Pro: Increased Property Maintenance Potential
With responsible tenants subletting the property, you’ll have an easier time maintaining the property. For example, a landlord might allow subletting because tenants and sublet tenants need to take a more steady hand in property maintenance.
Con: Increased Potential For Property Damage
On the flip side, having more tenants in a single property increases the risk of accidents and damage. If a landlord wants to use a home for vacations and rental income, subletting may not be as desirable.

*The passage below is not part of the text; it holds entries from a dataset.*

(* ===== verification/Vfs.v ===== *)
(** * The virtual file system: src/filesystem/vfs/ and src/filesystem/fs/devfs/

    vnodes are the static objects of tarfs.c and devfs.c; a directory's
    [internal] points to one of their two arrays of 64 child pointers, a tar
    file's to its bytes, fb0's to the framebuffer. The code tells them apart by
    nothing but the path it takes, so reading one as another is [Undef] here.
    The components of this file: vfs.c, mount.c and devfs.c. *)
From Stdlib Require Import Ascii.
From S2P Require Import Prelude CMem CString Term Fb.

(** What the C library's headers define (errno, stat, seek), by value. *)
Class Abi := {
  EINVAL : Z; EBADF : Z; ENOENT : Z; ENODEV : Z; ENOMEM : Z;
  SEEK_SET : Z; SEEK_CUR : Z; SEEK_END : Z;
  S_IFDIR : Z; S_IFCHR : Z; S_IFREG : Z;
  S_RALL : Z;     (* S_IRUSR | S_IRGRP | S_IROTH *)
  S_WALL : Z;     (* S_IWUSR | S_IWGRP | S_IWOTH *)
  S_XALL : Z;     (* S_IXUSR | S_IXGRP | S_IXOTH *)
  seek_distinct : NoDup [SEEK_SET; SEEK_CUR; SEEK_END];
  errno_range : Forall (λ e, 0 < e < 4096) [EINVAL; EBADF; ENOENT; ENODEV; ENOMEM];
}.

Definition O_RDONLY : Z := 0.
Definition O_WRONLY : Z := 1.
Definition O_TRUNC : Z := 16.

Definition DEVFS_MAX_NODES : nat := 64.

(** Pointers to the static vnodes and arrays. *)
Inductive vptr := TarRoot | TarNode (i : nat) | DevRoot | DevNode (i : nat).
Inductive aptr := TarChildren | DevChildren.
#[export] Instance vptr_eq_dec : EqDecision vptr.
Proof. solve_decision. Defined.
#[export] Instance aptr_eq_dec : EqDecision aptr.
Proof. solve_decision. Defined.

(** The operation tables of the kernel, and which operations they have. *)
Inductive vnode_ops := tar_ops | fb_ops | stdin_ops | stdout_ops | stderr_ops.
#[export] Instance vnode_ops_eq_dec : EqDecision vnode_ops.
Proof. solve_decision. Defined.
Definition has_read (o : vnode_ops) : bool :=
  match o with tar_ops | fb_ops => true | _ => false end.
Definition has_write (o : vnode_ops) : bool :=
  match o with fb_ops | stdout_ops | stderr_ops => true | _ => false end.
Definition has_ioctl (o : vnode_ops) : bool := match o with fb_ops => true | _ => false end.
Definition has_vma_fault (o : vnode_ops) : bool := match o with fb_ops => true | _ => false end.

Pro: Better Relationships With Aligned Businesses
Free moves and rebates can make it easier for landlords to attract optimal renters. Rebates and free moves are often available, and for renters who are subleasing, there are many good reasons to work with UMoveFree. Moving companies can reduce the challenges of property management for landlords in subleasing situations.
Con: Subletting Can Impact Property Values
Research shows that high rental rates flatten neighborhood property values. Similarly, excessive subletting will only exacerbate the issue.
Think of a house meant for a family of five that suddenly hosts 20 people. Parking becomes difficult, there are higher utility costs, and the neighborhood won’t be as appealing to prospective buyers.
Determining If Subletting Is Right For Your Property
There are many factors to consider here. Simply expressed: if you put the work in, subletting can be advantageous for everyone. Weigh the pros and cons of your property, neighborhood, finances, and available tenants. If they’re trustworthy and things look good, let them sublet. Tenants with a history of late payments or who have damaged the property are not ideal for subletting.